Session Title: Epidemiology and Health Services Research: Rheumatic Disease Pharmacoepidemiology

Session Type: Abstract Submissions (ACR)

Background/Purpose:

In the treatment of patients with RA, EULAR recommends to initiate biologic DMARDs after failing synthetic DMARDs. However, biologics are costly, and it is not known to what extent limited access to these drugs can hamper implementation of the EULAR recommendations. A poor ability to adhere to these recommendations might contribute to health disparities previously seen in RA patients across countries [1]. The purpose of the study was to explore access to biologics across Europe along the three dimensions of access: availability, affordability and acceptability.

Methods:

Number of reimbursed drugs, prices of biologics, and data on cultural acceptability of biologics were collected by questionnaire sent to one representative rheumatologist in 49 countries of the European Region.
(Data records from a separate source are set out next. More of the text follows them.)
Lemma screen_kept_ext b b1 b2 p :
  clients b2 = clients b1 → routes b2 !! p = routes b1 !! p → screens b2 !! p = screens b1 !! p →
  screen_kept b b1 p → screen_kept b b2 p.
Proof.
  intros Hc Hr Hs. unfold screen_kept. rewrite Hs. intros ->.
  assert (abandoned b b1 p ↔ abandoned b b2 p) as Ha.
  { unfold abandoned, viewers_of, subscribers_of. rewrite Hr.
    assert (∀ s : gset N, filter (λ c, watches_screen b2 p c = true) s = filter (λ c, watches_screen b1 p c = true) s) as Hf.
    { intros s. apply set_eq. intros x. rewrite !elem_of_filter. by rewrite (watches_screen_clients b1 b2). }
    by rewrite Hf. }
  repeat case_decide; tauto.
Qed.

(** What a departing client leaves behind, the panes [l] yet to release. *)
Definition leaving b c p (l : list PaneId) b' : Prop :=
  if decide (p ∈ l) then routes b' !! p = routes b !! p ∧ screens b' !! p = screens b !! p
  else screen_kept b b' p.

Lemma release_leaving b c pane l b' p :
  routed b → routed b' → pane ∉ l → c ∈ subscribers_of b' pane →
  leaving b c p (pane :: l) b' → leaving b c p l (release_pane c pane b').1.
Proof.
  intros Hr Hr' Hno Hc. destruct (release_pane_screens c pane p b' Hr') as (Hcl & Hot & _).
  unfold leaving. destruct (decide (p = pane)) as [->|Hne].
  - rewrite decide_True by (by left). rewrite decide_False by done. intros [Ho Hs].
    by apply release_pane_kept.
  - destruct (Hot Hne) as [Ho1 Ho2]. destruct (decide (p ∈ l)) as [Hl|Hl].
    + rewrite decide_True by (by right). intros [? ?]. split; congruence.
    + rewrite decide_False by (by intros [?|?]%elem_of_cons). by apply screen_kept_ext.
Qed.

Lemma disconnect_kept c b p n :
  broker_inv n b → routed b → screen_kept b (disconnect c b).1 p ∧ routed (disconnect c b).1.
Proof.
  intros Hinv Hr. unfold disconnect. destruct (clients b !! c) as [s|] eqn:Hs;
    [|split; [by apply screen_kept_routes|done]].
  set (start := set_clients b (delete c (clients b))).
  destruct (each_ind (release_pane c) (λ l b', NoDup l ∧ routed b' ∧
    broker_inv_but (λ c' pane, c' = c ∧ pane ∈ l) n b' ∧ leaving b c p l b')
    (keys (cl_panes s)) (start, [])) as (_ & Hrouted & _ & Hend); cbn [fst].
  - split; [apply NoDup_keys|split; [done|split; [by apply departing_inv|]]].
    unfold leaving. case_decide; [done|]. by apply screen_kept_routes.
  - intros pane l b' ([Hno Hnd]%NoDup_cons & Hr' & Hinv' & Hp).
    split; [done|split; [by apply release_pane_routed|split; [by apply release_listed|]]].
    apply release_leaving; try done.
    destruct (proj2 (inv_subs _ _ _ Hinv' c pane)) as (r & Hrp & Hin);
      [right; split; [done|by left]|]. unfold subscribers_of. by rewrite Hrp.
  - by split.
Qed.

Lemma unsubscribe_kept c pane b p n :
  broker_inv n b → routed b →
  screen_kept b (unsubscribe_pane c pane b).1 p ∧ routed (unsubscribe_pane c pane b).1.
Proof.
  intros Hinv Hr. unfold unsubscribe_pane. destruct (subscription b c pane) as [sub|] eqn:Hsub;
    [|split; [by apply screen_kept_routes|done]].
  set (b1 := alter_client (forget_pane pane) c b). assert (routed b1) as Hr1 by done.
  split; [|by apply release_pane_routed]. destruct (decide (p = pane)) as [->|Hne].
  - apply release_pane_kept; try done.
    destruct (proj2 (inv_subs _ _ _ Hinv c pane) (or_introl (ex_intro _ sub Hsub))) as (r & Hrp & Hin).
    change (subscribers_of b1 pane) with (subscribers_of b pane). unfold subscribers_of. by rewrite Hrp.
  - destruct (release_pane_screens c pane p b1 Hr1) as (_ & Hot & _). destruct (Hot Hne) as [Ho1 Ho2].
    by apply screen_kept_routes.
Qed.

(** The methods that end no route, take nobody's subscription and draw nothing. *)
Record spares b b' : Prop := {
  sp_screens : screens b' = screens b;
  sp_routes : ∀ p, routes b' !! p = None → routes b !! p = None;
  sp_subscribers : ∀ p, subscribers_of b p ⊆ subscribers_of b' p;
}.

#[export] Instance spares_refl : Reflexive spares.
Proof. by split. Qed.
#[export] Instance spares_trans : Transitive spares.
Proof. intros b1 b2 b3 [] []. split; [congruence|auto|]. intros p. etrans; eauto. Qed.

Lemma spares_kept b b' p : routed b → spares b b' → screen_kept b b' p ∧ routed b'.
Proof.
  intros Hr [Hs Hn Hsub]. split; [apply screen_kept_same; auto; by rewrite Hs|].
  intros q Hq. rewrite Hs. auto.
Qed.

Lemma spares_books b b' : screens b' = screens b → routes b' = routes b → spares b b'.
Proof. intros Hs Hr. split; [done|by rewrite Hr|]. intros p. unfold subscribers_of. by rewrite Hr. Qed.

Lemma spares_put_route pane r b : subscribers_of b pane ⊆ rt_subscribers r → spares b (put_route pane r b).
Proof.
  intros Hr. split; [done| |]; intros p; unfold subscribers_of; simpl; rewrite lookup_insert;
    destruct (decide (pane = p)) as [<-|]; done.
Qed.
To ensure comparability, national prices were converted into international dollars ($) to adjust for the countries’ purchasing power parity (PPP). Data on socio-economic welfare (gross domestic product (GDP), health expenditure, median income and minimum wage) were retrieved from web-based sources. Data on RA health status (DAS28, HAQ, TJC, SJC, ESR) were retrieved from the literature (QUEST RA) [1]. Indicators of access in each axis were correlated with indicators of welfare and RA health status using Spearman correlations.

Results:

In total, 46 countries (response rate 94%) provided data. With respect to availability, in 10 countries no biologics were reimbursed, while 5 or more were reimbursed in 27 countries. With respect to affordability, annual average prices per patient of all available biologics varied from €9,431 (Turkey) to €21,349 (Germany), corresponding to a price ratio of 2.3. However, after adjusting the prices for PPPs, prices ranged from int.$14,446 to int.$61,552 (price ratio 4.3). Cultural acceptability ranged from 0 to 10 (10 poorest acceptability). Number of reimbursed drugs showed moderate to very strong positive correlation with the economic welfare and inverse correlation with the RA health status. While national prices seemed to be slightly lower in low income countries, after adjusting to PPP prices were strongly inversely correlated with economic welfare and positively with RA health. The sum-score of the acceptability was negatively associated with the economic indicators, and positively with the RA health status (table).

 

Range

Mean (SD)

Median

Correlations with GDP

Correlations with median income

Correlations with mean DAS28

Correlations with SCJ

Total number

of biologics

reimbursed

0-8

4.9 (3.3)

7

0.88

0.59

-0.78

-0.61

Average

annual price

of biologics,

int.$

14,446 -61,552

28,548.1 (10,768.5)

27,632.13

-0.84

-0.75

0.75

0.72

Average acceptability score

0-10

5.1 (3.3)

2.5

-0.63

-0.37

0.69

0.71

Conclusion:

European countries with lower socio-economic status seem to have less access to biologics in terms of lower availability, affordability and acceptability (more barriers), while health of RA patients is worse. This implies inequity in access for innovative care disfavoring patients in poorer societies.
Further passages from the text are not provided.